Ldr16 is then responsible to run the right rootkit driver loader by looking at what operating system build is being loaded. In fact the rootkit stores both ldr32 and ldr64 loaders at the end of the hard drive. Ldr16 choices then ldr32 or ldr64 by looking at what Windows build is being loaded.
To detect whether 32 or 64 bit build of Windows is installed, the ldr16 code checks PE files header, looking at the NT header OptionalHeader's Magic value. If it is IMAGE_NT_OPTIONAL_HDR32_MAGIC, then ldr32 loader will be loaded, otherwise it will load ldr64 loader.
Both loaders are responsible to load the real rootkit driver - drv32 or drv64, stored at the end of the hard drive - in the system by using an unconventional way. They manually allocate kernel memory needed to store the specific driver code and set up all the stuff before calling IoCreateDriver kernel API.
The driver is now loaded, bypassing signature check and bypassing by design Microsoft PatchGuard (KPP). The main rootkit driver code itself is not changed too much from the last 3.273 build we saw months ago. It alterates disk I/O by injecting itself in the disk drivers's chain. We already explained the technique used by the rootkit in a blog post we published last year.

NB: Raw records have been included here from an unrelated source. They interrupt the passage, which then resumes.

(** Within these actions the server reported the state of the start of the capture, at [clock], and its control file was the same. *)
Definition observed (c : Capture) (clock : string) (l : otrace) : Prop :=
  exists b s pm now b2,
    Act (Tool (ca_env c) "psql" (psql_args preflightSQL)) (Ok b) ∈ l /\ @Unmarshal serverState _ b = Some s /\
    parse_time (ss_Postmaster s) = Some pm /\ parse_time (ss_Clock s) = Some now /\ clock = format_rfc3339nano now /\
    validateState ParseDuration s (ca_Connection c) (ca_native c) = Ok () /\
    steady (ca_before c) (with_times s (format_rfc3339nano pm) clock) = ca_before c /\
    Act (Tool control_env "pg_controldata" [liveData]) (Ok b2) ∈ l /\ parseCaptureControl b2 = Ok (ca_control c).
Lemma adds_tool env tool args : adds (fun l out => l = [Act (Tool env tool args) (Ok out)]) (runTool env tool args).
Proof. unfold runTool. destruct (bool_decide _); [|apply adds_fail]. by apply adds_call. Qed.
Lemma adds_state env conn n :
  adds (fun l s => exists b s0 pm now, l = [Act (Tool env "psql" (psql_args preflightSQL)) (Ok b)] /\ @Unmarshal serverState _ b = Some s0 /\
      validateState ParseDuration s0 conn n = Ok () /\ parse_time (ss_Postmaster s0) = Some pm /\ parse_time (ss_Clock s0) = Some now /\
      s = with_times s0 (format_rfc3339nano pm) (format_rfc3339nano now))
    (read_state ParseDuration env conn n).
Proof.
  unfold read_state, command. eapply adds_bind; [apply adds_tool|]. intros l b ->. cbn beta. destruct (Unmarshal b) as [s0|] eqn:Eu; [|apply adds_fail].
  destruct (validateState _ _ _ _) as [[]|] eqn:Ev; [|apply adds_fail]. destruct (parse_time (ss_Postmaster s0)) as [pm|] eqn:Ep; [|apply adds_fail].
  destruct (parse_time (ss_Clock s0)) as [now|] eqn:Ec; [|apply adds_fail]. destruct (_ || _); [apply adds_fail|]. apply adds_done.
  by exists b, s0, pm, now.
Qed.
Lemma adds_control directory :
  adds (fun l c => exists b, l = [Act (Tool control_env "pg_controldata" [directory]) (Ok b)] /\ parseCaptureControl b = Ok c) (controlAt directory).
Proof. unfold controlAt, command. eapply adds_bind; [apply adds_tool|]. intros l b ->. apply adds_ret. intros c Hc. by exists b. Qed.
(** A fallible step whose error is replaced by another. *)
Lemma adds_replace {A B} (P : otrace -> A -> Prop) (R : otrace -> B -> Prop) (p : oprog (res A)) (f : A -> oprog (res B)) e :
  adds P p -> (forall l a, P l a -> adds (fun l2 b => R (l2 ++ l) b) (f a)) ->
  adds R (bind p (fun r => match r with Ok a => f a | Err _ => fail e end)).
Proof.
  intros Hp Hf tr. apply wp_bind. eapply wp_mono; [|apply Hp]. intros tr' [a|er]; [|done]. intros (l & -> & Ha).
  eapply wp_mono; [|apply (Hf l a Ha)]. intros tr2 [b|er]; [|done]. intros (l2 & -> & Hb). exists (l2 ++ l). by rewrite <- app_assoc.
Qed.
Lemma adds_Postflight c : adds (fun l clock => observed c clock l) (Postflight ParseDuration c).
Proof.
  unfold Postflight, state. eapply adds_bind; [apply adds_state|]. intros l s (b & s0 & pm & now & -> & Hu & Hv & Hp & Hn & ->). cbn beta.
  destruct (steady _ _ !=? _) eqn:Es; [apply adds_fail|]. apply negb_false_iff, bool_decide_eq_true in Es.
  eapply adds_replace; [apply adds_control|]. intros l2 control (b2 & -> & Hc). cbn beta.
  destruct (control !=? _) eqn:Ec; [apply adds_fail|]. apply negb_false_iff, bool_decide_eq_true in Ec as ->. cbv zeta.
  destruct (Before _ _); [apply adds_fail|]. apply adds_done. exists b, s0, pm, now, b2. cbn [app].
  split_and!; try done; [right; by left|by left].
Qed.

(** ** The base backup and its manifest *)
Definition incremental (reference : option (Commit * string)) : list string :=
  match reference with None => [] | Some (_, path) => ["--incremental=" +:+ path] end.
Definition taken (c : Capture) (podUID : string) (reference : option (Commit * string)) (began stopped : string) (l : otrace) : Prop :=
  exists l1 l3 out, l = l3 ++ [Act (Tool (ca_env c) "pg_basebackup" (basebackup_args c ++ incremental reference)) (Ok out)] ++ l1 /\
    observed c began l1 /\ observed c stopped l3 /\
    match reference with None => True | Some (root, _) => eligible ParseDuration c root podUID began = Ok () end.
Lemma adds_basebackup c podUID reference :
  adds (fun l bs => taken c podUID reference bs.1 bs.2 l) (run_basebackup ParseDuration c podUID reference).
Proof.
  unfold run_basebackup. eapply adds_bind; [apply adds_Postflight|]. intros l1 began Hb. cbn beta.
  eapply (adds_bind (fun l args => l = [] /\ args = basebackup_args c ++ incremental reference /\
    match reference with None => True | Some (root, _) => eligible ParseDuration c root podUID began = Ok () end)).
  - destruct reference as [[root path]|]; [destruct (eligible _ _ _ _ _) as [[]|] eqn:Ee; [|apply adds_fail]|]; apply adds_done.
    + done.
    + by rewrite app_nil_r.
  - intros l2 args (-> & -> & He). cbn beta. eapply adds_bind; [apply adds_tool|]. intros l3 out ->. cbn beta.
    eapply adds_bind; [apply adds_Postflight|]. intros l4 stopped Hs. apply adds_done. exists l1, l4, out. split_and!; [|done..]. cbn [app]. by rewrite <- !app_assoc.
Qed.
Lemma adds_open p : adds (fun l b => l = [Act (Open p) (Ok b)]) (open_file p).
Proof. unfold open_file. apply adds_ask. intros [b|k]; [|apply adds_fail]. by apply adds_done. Qed.
Lemma adds_manifest c :
  adds (fun l x => let '(bytes, m, r0) := x in Act (Open (within (tar_dir c) "backup_manifest")) (Ok bytes) ∈ l /\ ScanManifest bytes = Ok m /\
      FormatUint (nm_SystemIdentifier m) = cc_System (ca_control c) /\ head (nm_Ranges m) = Some r0 /\ wr_Timeline r0 = cc_Timeline (ca_control c))
    (read_manifest c).
Proof.
  unfold read_manifest. eapply adds_bind; [apply adds_open|]. intros l bytes ->. cbn beta. apply adds_bind_any. intros l2 _.
  destruct (_ <? _); [apply adds_fail|]. apply adds_bind_any. intros l3 _. destruct (ScanManifest bytes) as [m|] eqn:Em; [|apply adds_fail].
  destruct (_ !=? _) eqn:E1; [apply adds_fail|]. apply negb_false_iff, bool_decide_eq_true in E1.
  destruct (nm_Ranges m) as [|r0 rs] eqn:Er; [apply adds_fail|]. destruct (wr_Timeline r0 !=? _) eqn:E2; [apply adds_fail|].
  apply negb_false_iff, bool_decide_eq_true in E2. apply adds_done. split_and!; [in_trace|done|done|by rewrite ?Er|done].
Qed.

(** ** Spools *)
Definition joined (l : list string) : string := foldr String.append EmptyString l.
Lemma write_chunks_spec l : forall w w', write_chunks w l = (w', true) ->
  cw_written w' = cw_written w +:+ joined l /\ cw_left w' = cw_left w - len (joined l).
Proof.
  induction l as [|p l IH]; intros w w'; cbn [write_chunks joined foldr].
  - intros [= <-]. rewrite append_nil_r. split; [done|]. change (len EmptyString) with 0. lia.
  - unfold capped_Write. destruct (_ <? _); [done|]. intros H. destruct (IH _ _ H) as [-> ->]. cbn [cw_written cw_left].
    rewrite append_assoc. split; [done|]. unfold len. rewrite length_append. fold (joined l). lia.
Qed.
Definition spooled (c : Capture) (file : string) (a : Artifact) (l : otrace) : Prop :=
  exists raw, Act (Open (within (tar_dir c) (artifactName a))) (Ok raw) ∈ l /\ ar_RawBytes a = len raw /\ ar_RawSHA256 a = digest raw /\
    ar_StoredBytes a = len file /\ ar_StoredSHA256 a = digest file /\ ar_Compression a = ca_compression c /\
    file = joined (chunks (ca_compression c ==? "gzip") raw) /\ len file <= Z.max 0 (spool_bound (n_MaxBackupBytes (ca_native c))).
Lemma adds_fs op : adds (fun l _ => l = [Act (Fs op) None]) (fs op).
Proof. unfold fs. apply adds_ask. intros [k|]; [apply adds_fail|]. by apply adds_done. Qed.
Lemma write_chunks_fits l : forall w w' b, write_chunks w l = (w', b) -> Z.min 0 (cw_left w) <= cw_left w'.
Proof.
  induction l as [|p l IH]; intros w w' b; cbn [write_chunks]; [intros [= <- _]; lia|]. unfold capped_Write.
  destruct (cw_left w <? len p) eqn:E; [intros [= <- _]; lia|]. intros H%IH. cbn [cw_left] in H. apply Z.ltb_ge in E. lia.
Qed.
Lemma adds_spool p raw dir compression cap :
  adds (fun _ fa => fa.1 = joined (chunks (compression ==? "gzip") raw) /\ len fa.1 <= Z.max 0 cap /\
      fa.2 = mkArtifact 0 "" None compression (len fa.1) (len raw) (digest fa.1) (digest raw))
    (spool chunks p raw dir compression cap).
Proof.
  unfold spool. apply adds_bind_any. intros l f.
  assert (H : adds (fun _ fa => fa.1 = joined (chunks (compression ==? "gzip") raw) /\ len fa.1 <= Z.max 0 cap /\
    fa.2 = mkArtifact 0 "" None compression (len fa.1) (len raw) (digest fa.1) (digest raw)) (spool_body chunks f p raw compression cap)).
  { unfold spool_body. destruct (_ && _); [apply adds_fail|]. destruct (write_chunks _ _) as [w whole] eqn:Ew. do 2 (apply adds_bind_any; intros ? ?).
    destruct whole; [|apply adds_fail]. apply adds_bind_any. intros ? ?. apply adds_done. cbn [fst snd].
    pose proof (write_chunks_fits _ _ _ _ Ew) as Hf. cbn [cw_left] in Hf. apply write_chunks_spec in Ew as [E1 E2]. cbn [cw_written cw_left] in E1, E2.
    change (EmptyString +:+ joined (chunks (compression ==? "gzip") raw)) with (joined (chunks (compression ==? "gzip") raw)) in E1.
    split; [exact E1|]. rewrite E1, E2 in *. split; [lia|]. f_equal. lia. }
  intros tr. apply wp_bind. eapply wp_mono; [|apply H]. intros tr' [fa|e].
  - intros (l2 & -> & Hfa). by exists l2.
  - intros _. do 2 (apply wp_bind; eapply wp_mono; [|apply wp_any]; intros ? ? _). done.
Qed.
Lemma labelled_name tables i name a : archive_names tables !! i = Some name -> artifactName (labelled i tables a) = name.
Proof.
  destruct i as [|[|i]]; [by intros [= <-]|by intros [= <-]|]. intros H.
  assert (H2 : ((fun t => FormatUint (ts_OID t) +:+ ".tar") <$> tables) !! i = Some name) by exact H. rewrite list_lookup_fmap in H2.
  unfold labelled, artifactName. cbn [ar_Role ar_TablespaceOID]. replace (S (S i) - 2)%nat with i by lia.
  destruct (tables !! i) as [t|]; [|done]. by injection H2 as <-.
Qed.
Lemma spooled_mono c file a l l2 : spooled c file a l -> spooled c file a (l2 ++ l).
Proof. intros (raw & H & Hr). exists raw. split; [in_trace|exact Hr]. Qed.
Lemma adds_spool_archive c tables acc i name : archive_names tables !! i = Some name ->
  adds (fun l files => exists file a, files = acc ++ [(file, a)] /\ artifactName a = name /\ spooled c file a l) (spool_archive chunks c tables acc (i, name)).
Proof.
  intros Hi. unfold spool_archive. eapply adds_bind; [apply adds_open|]. intros l raw ->. cbn beta. eapply adds_bind; [apply adds_spool|].
  intros l2 [file a] (Hf & Hl & Ha). cbn [fst snd] in *. apply adds_done. exists file, (labelled i tables a).
  pose proof (labelled_name tables i name a Hi) as En. split; [done|]. split; [done|]. exists raw. rewrite En. subst a. split; [in_trace|]. done.
Qed.
Lemma adds_spool_all c tables : forall todo acc pre, (forall i name, (i, name) ∈ todo -> archive_names tables !! i = Some name) ->
  Forall (fun fa => spooled c fa.1 fa.2 pre) acc ->
  adds (fun l files => Forall (fun fa => spooled c fa.1 fa.2 (l ++ pre)) files /\
      map (fun fa => artifactName fa.2) files = map (fun fa => artifactName fa.2) acc ++ map snd todo)
    (visit_all todo acc (spool_archive chunks c tables)).
Proof.
  induction todo as [|[i name] todo IH]; intros acc pre Ht Hp; cbn [visit_all].
  - apply adds_done. split; [done|]. by rewrite app_nil_r.
  - eapply adds_bind; [apply adds_spool_archive, Ht; by left|]. intros l files (file & a & -> & Hn & Hs). cbn beta.
    eapply adds_mono; [|apply (IH (acc ++ [(file, a)]) (l ++ pre))].
    + intros l2 files [H1 H2]. rewrite <- app_assoc. split; [done|]. rewrite H2, map_app, <- app_assoc. cbn [map app snd]. by rewrite Hn.
    + intros j n Hj. apply Ht. by right.
    + apply Forall_app. split.
      * eapply Forall_impl; [exact Hp|]. intros fa. apply spooled_mono.
      * constructor; [|done]. destruct Hs as (raw & H & Hr). exists raw. split; [in_trace|exact Hr].
Qed.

Since that blog post, we didn't see any major change, just minor code changes. It is possible to spot the infection by analyzing disk drivers's stack. This technique always detected TDL3 infection in the system.
MBR code is filtered by the advanced rootkit disk I/O filtering engine. This is the only real MBR code self-defense at the moment.
Besides this, the rootkit has a user mode component too, injected inside user mode processes by the kernel mode driver. The driver sets up a load image notify routine to intercept every process which loads kernel32.dll module. If so, the driver injects the user mode infection component inside that process. The infection component is called cmd.dll.
The same applies to 64 bit builds of Windows. The rootkit driver sets up the same load image notify routine and inject its 64 bit compatible user mode dll component.
The user mode component analyze the process, by looking if any hook is found in one of following libraries: kernel32, mswsock, ws2_32, wsock32, dnsapi, wininet. Every hook found is deleted and original code is restored. Then, the tdl3 module hooks ZwProtectVirtualMemory, ZwWriteVirtualMemory and KiUserExceptionDispatcher native API from ntdll.dll.
As already written in previous blog posts, this user mode component is able to poison search requests inside browser processes, redirect websites and communicate to remote C&C server.
If this release of TDL3 rootkit x64-compatible will spread as the older TDL3 rootkit, there are no doubts it will quickly become a serious threat. The doors to the heart of 64 bit are officially opened. If MBR patching technique was only one among many infection techniques used by rootkits to infect 32 bit builds of Windows operating systems, it will probably become the most used way to hit 64 bit builds of Windows.
Transition period from 32 bit to 64 bit operating systems is started years ago. Malware development is tightly following it. They of course don't wanna get caught unprepared.
On a side note: the dropper won't infect the system if it runs in a limited account or in an account with UAC activated. Does social engineering ring a bell?